From the records below, take each line where the string "VInt" shows up and copy it.

### Records to use ###

(* ===== verification/Rpc.v ===== *)
(** * The RPC modules of the node

    [node/src/rpc.rs]: the methods of the system and of the transaction payment,
    merged into one module.  [jsonrpsee] and the two modules are interfaces. *)

From stdpp Require Import base decidable list gmap strings sets.
From S2P Require Import Prelude.

(** [jsonrpsee::RpcModule] *)
Class RpcModules (Module : Type) := {
  rpc_module_new : Module;
  rpc_merge : Module → Module → result string Module
}.

(** Documented behaviour: a new module has no methods; merging fails if a method
    of the other module is there already, and adds all of them otherwise. *)
Class RpcModulesLaws (Module : Type) `{RpcModules Module} := {
  rpc_methods : Module → gset string;
  rpc_methods_new : rpc_methods rpc_module_new = ∅;
  rpc_merge_ok m m' m'' :
    rpc_merge m m' = Ok m'' → rpc_methods m ## rpc_methods m' ∧
      rpc_methods m'' = rpc_methods m ∪ rpc_methods m';
  rpc_merge_err m m' e : rpc_merge m m' = Err e → ¬ (rpc_methods m ## rpc_methods m')
}.

(** [sc_rpc_api::DenyUnsafe] *)
Inductive DenyUnsafe : Type :=
| DenyUnsafeNo
| DenyUnsafeYes.

Record FullDeps (C P : Type) := mkFullDeps {
  client : C;
  pool : P;
  deny_unsafe : DenyUnsafe
}.

Arguments mkFullDeps {C P} _ _ _.
Arguments client {C P} _.
Arguments pool {C P} _.
Arguments deny_unsafe {C P} _.

Section Rpc.
Context {Module C P : Type} `{RpcModules Module}.

(** [System::new(..).into_rpc()] and [TransactionPayment::new(..).into_rpc()] *)
Context (system_rpc : C → P → DenyUnsafe → Module) (payment_rpc : C → Module).

Definition create_full (deps : FullDeps C P) : result string Module :=
  let module := rpc_module_new in
  module ← rpc_merge module (system_rpc (client deps) (pool deps) (deny_unsafe deps));
  module ← rpc_merge module (payment_rpc (client deps));
  Ok module.

(** The node offers the methods of both modules, and fails to start its RPC only
    if the two share one. *)
Lemma create_full_correct `{!RpcModulesLaws Module} (deps : FullDeps C P) :
  let system := rpc_methods (system_rpc (client deps) (pool deps) (deny_unsafe deps)) in
  let payment := rpc_methods (payment_rpc (client deps)) in
  match create_full deps with
  | Ok module => system ## payment ∧ rpc_methods module = system ∪ payment
  | Err _ => ¬ (system ## payment)
  end.
Proof.
  intros system payment. unfold create_full.
  destruct (rpc_merge rpc_module_new _) as [m1|e] eqn:E1.
  - rewrite result_ok_bind. destruct (rpc_merge_ok _ _ _ E1) as [_ Hm1].
    rewrite rpc_methods_new, (left_id_L ∅ (∪)) in Hm1. destruct (rpc_merge m1 _) as [m2|e] eqn:E2.
    + rewrite result_ok_bind. destruct (rpc_merge_ok _ _ _ E2) as [Hd Hm2]. by rewrite Hm1 in Hd, Hm2.
    + cbn. apply rpc_merge_err in E2. by rewrite Hm1 in E2.
  - apply rpc_merge_err in E1. rewrite rpc_methods_new in E1. destruct E1. set_solver.
Qed.

End Rpc.

(** Modules as sets of methods, with the methods of the two crates. *)
#[local] Instance set_rpc : RpcModules (gset string) := {|
  rpc_module_new := ∅;
  rpc_merge m m' := if decide (m ## m') then Ok (m ∪ m') else Err "method already registered"
|}.

#[local] Program Instance set_rpc_laws : RpcModulesLaws (gset string) := {| rpc_methods m := m |}.
Next Obligation. done. Qed.
Next Obligation. intros m m' m''. cbn. case_decide; [by intros [= <-]|done]. Qed.
Next Obligation. intros m m' e. cbn. by case_decide. Qed.

Example create_full_serves :
  match create_full (λ _ _ _, {["system_accountNextIndex"; "system_dryRun"]})
          (λ _, {["payment_queryInfo"; "payment_queryFeeDetails"]}) (mkFullDeps tt tt DenyUnsafeYes) with
  | Ok m => bool_decide ("system_dryRun" ∈ m ∧ "payment_queryInfo" ∈ m)
  | Err _ => false
  end = true.
Proof. vm_compute. reflexivity. Qed.
Section ImportCommands.
Context `{Framework} `{Commands}.
Context {Cache : Type} `{!LruCache (@Hash runtime_chain) AuthoritiesList Cache}.
Context {Store Pool Order : Type} `{!EventProofsTrait Store}.
Context {I ImportResult CheckParams : Type} `{!BlockImportOps I ImportResult CheckParams}.

(** C38: with off-chain proofs, [check-block] and [import-blocks] cannot import a
    block.  They hand the import queue to their command after the sender of the
    syncing service was dropped: importing any block then panics, whatever the
    client, the store and the inner import. *)
Theorem import_commands_panic cfg cmd r s' inv client block (inner : I)
    (n : node_state Store Cache Pool Order) :
  off_chain_proofs cfg = true → cmd = CheckBlock ∨ cmd = ImportBlocks →
  run cfg (mkCli (Some cmd)) fresh_cli = Ret (r, s') → inv ∈ invoked s' →
  ArgImportQueue ∈ arguments inv ∧
  import_block client block (mkBlockImport inner (sync_then inv)) n = Panic.
Proof.
  intros Hoff Hcmd Hrun Hinv.
  assert (arguments inv = [ArgClient; ArgImportQueue] ∧ sync_then inv = SyncDropped) as [Hargs ->].
  { revert inv Hinv. apply Forall_forall. destruct Hcmd as [-> | ->]; revert Hrun; unfold run;
      cbn [subcommand run_subcommand]; rewrite M_lift_bind.
    all: destruct (create_runner _) as [config|e]; [|by intros [= _ <-]].
    all: by apply partial_then_invoke; [|apply fresh_waiting]. }
  split; [rewrite Hargs; right; left|done].
Qed.
(** X9. A record read by [ArchiveIntervalRecord.load_from_wlk] has a rain
    field (unpacked item 10) whose top four bits are one of the five
    collector type codes: the record holds that collector type, the low
    twelve bits as the click count (0 to 4095), and the rain amount and rate
    that the collector type gives for the click counts.  With any other top
    four bits the decoder does not return a record. *)
Theorem stored_record_rain
    (h : handle) (y m d : Z) (r : gmap string value) (h' : handle) :
  ArchiveIntervalRecord.load_from_wlk h y m d = Ok (r, h') ->
  exists args rain_code rain_rate_clicks rct,
    Struct.unpack_from ArchiveIntervalRecord.RECORD_FORMAT_WLK (take 88 h)
      = Ok args
    /\ args !! 10%nat = Some (RInt rain_code)
    /\ args !! 11%nat = Some (RInt rain_rate_clicks)
    /\ RainCollectorTypeDatabase.value rct = Z.land rain_code 0xF000
    /\ 0 <= Z.land rain_code 0x0FFF <= 4095
    /\ r !! "rain_collector_type" = Some (VRainDatabase rct)
    /\ r !! "rain_amount_clicks" = Some (VInt (Z.land rain_code 0x0FFF))
    /\ r !! "rain_rate_clicks" = Some (VInt rain_rate_clicks)
    /\ r !! "rain_amount"
       = Some (VDecimal (database_clicks_to_inches rct
                           (Z.land rain_code 0x0FFF)))
    /\ r !! "rain_rate"
       = Some (VDecimal (database_clicks_to_inches rct rain_rate_clicks)).
Proof.
  intros H. unfold ArchiveIntervalRecord.load_from_wlk, read in H.
  step H as args Hargs. step H as u Hu. step H as kw Hkw.
  step H as rain_code E1. step H as rain_rate E2. step H as rct E3.
  step H as rec Hrec. step H as midnight E4. step H as mpm E5.
  step H as date E6. injection H as <- <-.
  exists args, rain_code, rain_rate, rct.
  split; [exact Hargs|].
  assert (A : forall i x, arg_int args i = Ok x -> args !! i = Some (RInt x)).
  { intros i x. unfold arg_int.
    destruct (args !! i) as [[z|bs]|]; try discriminate. now intros [= ->]. }
  split; [now apply A|]. split; [now apply A|].
  split.
  { unfold RainCollectorTypeDatabase.of_value in E3.
    destruct (find _ _) as [t|] eqn:F in E3; [|discriminate].
    injection E3 as ->. apply find_some in F as [_ F].
    now apply Z.eqb_eq in F. }
  split.
  { change (Z.land rain_code 0x0FFF) with (Z.land rain_code (Z.ones 12)).
    rewrite Z.land_ones by lia.
    pose proof (Z.mod_pos_bound rain_code (2 ^ 12) ltac:(lia)). lia. }
  assert (W : forall key,
             forallb (fun p => negb (String.eqb p.2 key))
               ArchiveIntervalRecord.RECORD_WIND_DIRECTION_SPECIAL = true ->
             rec !! key
             = (<["rain_rate" :=
                    VDecimal (database_clicks_to_inches rct rain_rate)]>
                 (<["rain_amount" :=
                      VDecimal (database_clicks_to_inches rct
                                  (Z.land rain_code 0x0FFF))]>
                    (<["rain_rate_clicks" := VInt rain_rate]>
                       (<["rain_amount_clicks" :=
                            VInt (Z.land rain_code 0x0FFF)]>
                          (<["rain_collector_type" := VRainDatabase rct]>
                             kw))))) !! key).
  { intros key Hk.
    apply (wind_direction_special_other _ _ _ key Hrec).
    now apply not_in_pairs. }
  repeat split; lookup_inserts; rewrite W by reflexivity; now lookup_inserts.
Qed.
(* ===== verification/_CoqProject ===== *)
-Q . S2P
Prelude.v
Readiness.v
Replacement.v
Selection.v
Observation.v
Lifecycle.v
Text.v
Generation.v
Retry.v
Backoff.v
Admission.v
SocketPath.v
Identity.v
Files.v
Publication.v
Records.v
UnixSocket.v
Election.v
Process.v
ThreadPool.v
Children.v
Launch.v
UnixStream.v
ReadyPipe.v
Proto.v
ProtoTyping.v
Wire.v
Session.v
Shutdown.v
AsyncSession.v
Control.v
Transport.v
Channel.v
ChannelWaits.v
Signaled.v
CommandLine.v
WindowsRecords.v
Peer.v
Tokens.v
WindowsCalls.v
WindowsLaunch.v
WindowsUser.v
WindowsDaemon.v
PipeListener.v
Serve.v
Upgrade.v
Client.v
Connecting.v
Lemma byte_val_inj b c : byte_val b = byte_val c → b = c.
Proof.
  unfold byte_val. intros E%N2Z.inj.
  apply (f_equal Byte.of_N) in E. rewrite !Byte.of_to_N in E. congruence.
Qed.

(** [n as u8] for [n] that fits. *)
Definition byte_of (n : Z) : byte := default x00 (Byte.of_N (Z.to_N n)).

Lemma byte_val_byte_of n : 0 ≤ n < 256 → byte_val (byte_of n) = n.
Proof.
  intros Hn. unfold byte_of, byte_val. destruct (Byte.of_N (Z.to_N n)) as [b|] eqn:E; simpl.
  - apply Byte.to_of_N in E. lia.
  - apply Byte.of_N_None_iff in E. lia.
Qed.

Lemma byte_of_byte_val b : byte_of (byte_val b) = b.
Proof. apply byte_val_inj, byte_val_byte_of, byte_val_range. Qed.

(** [b.is_ascii_lowercase()], [b.is_ascii_digit()], [b.is_ascii_alphanumeric()]. *)
Definition is_ascii_lowercase (b : byte) : bool := (97 <=? byte_val b) && (byte_val b <=? 122).
Definition is_ascii_uppercase (b : byte) : bool := (65 <=? byte_val b) && (byte_val b <=? 90).
Definition is_ascii_digit (b : byte) : bool := (48 <=? byte_val b) && (byte_val b <=? 57).
Definition is_ascii_alphanumeric (b : byte) : bool :=
  is_ascii_lowercase b || is_ascii_uppercase b || is_ascii_digit b.

(** [slice.starts_with(prefix)] and [slice.strip_prefix(prefix)]. *)
Fixpoint strip_prefix `{EqDecision A} (prefix l : list A) : option (list A) :=
  match prefix, l with
  | [], _ => Some l
  | p :: ps, x :: xs => if decide (p = x) then strip_prefix ps xs else None
  | _ :: _, [] => None
  end.

Lemma strip_prefix_Some `{EqDecision A} (prefix l rest : list A) :
  strip_prefix prefix l = Some rest ↔ l = prefix ++ rest.
Proof.
  revert l. induction prefix as [|p ps IH]; intros l; simpl; [naive_solver|].
  destruct l as [|x xs]; [naive_solver|].
  case_decide as Heq; [subst; rewrite IH; naive_solver|naive_solver].
Qed.

(** ** Automation *)

(** Splits the matches and conditionals in the goal and hypotheses, closing what
    computation closes. *)
Ltac split_step :=
  match goal with
  | H : context [match ?x with _ => _ end] |- _ =>
      first [is_var x; destruct x | destruct x eqn:?]; simplify_eq/=
  | |- context [match ?x with _ => _ end] =>
      first [is_var x; destruct x | destruct x eqn:?]; simplify_eq/=
  end.
Ltac split_all := repeat split_step.

(** Turns the boolean comparisons of the code into propositions. *)
Ltac bools :=
  repeat match goal with
  | H : (_ && _) = true |- _ => apply andb_true_iff in H as [? ?]
  | H : (_ && _) = false |- _ => apply andb_false_iff in H
  | H : (_ || _) = true |- _ => apply orb_true_iff in H
  | H : (_ || _) = false |- _ => apply orb_false_iff in H as [? ?]
  | H : negb _ = true |- _ => apply negb_true_iff in H
  | H : negb _ = false |- _ => apply negb_false_iff in H
  | H : (_ <=? _) = true |- _ => apply Z.leb_le in H
  | H : (_ <=? _) = false |- _ => apply Z.leb_gt in H
  | H : (_ <? _) = true |- _ => apply Z.ltb_lt in H
  | H : (_ <? _) = false |- _ => apply Z.ltb_ge in H
  | H : (_ =? _) = true |- _ => apply Z.eqb_eq in H
  | H : (_ =? _) = false |- _ => apply Z.eqb_neq in H
  | H : bool_decide _ = true |- _ => apply bool_decide_eq_true in H
  | H : bool_decide _ = false |- _ => apply bool_decide_eq_false in H
  end.

(** A counter that stays in range does not wrap. *)
Ltac in_range := rewrite wrap64_small; unfold is_u64, u64_max, usize_max in *; lia.

(** Facts that hold without looking: ranges, and that time moves forward. *)
Create HintDb daemon discriminated.
#[export] Hint Resolve wrap64_range byte_val_range next_answer_time sleep_mono : daemon.
Create Rewrite HintDb daemon.
#[export] Hint Rewrite wrap64_succ Z.add_0_r : daemon.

###

• **Problem solution**
    /\ r !! "rain_amount_clicks" = Some (VInt (Z.land rain_code 0x0FFF))
    /\ r !! "rain_rate_clicks" = Some (VInt rain_rate_clicks)
                    (<["rain_rate_clicks" := VInt rain_rate]>
                            VInt (Z.land rain_code 0x0FFF)]>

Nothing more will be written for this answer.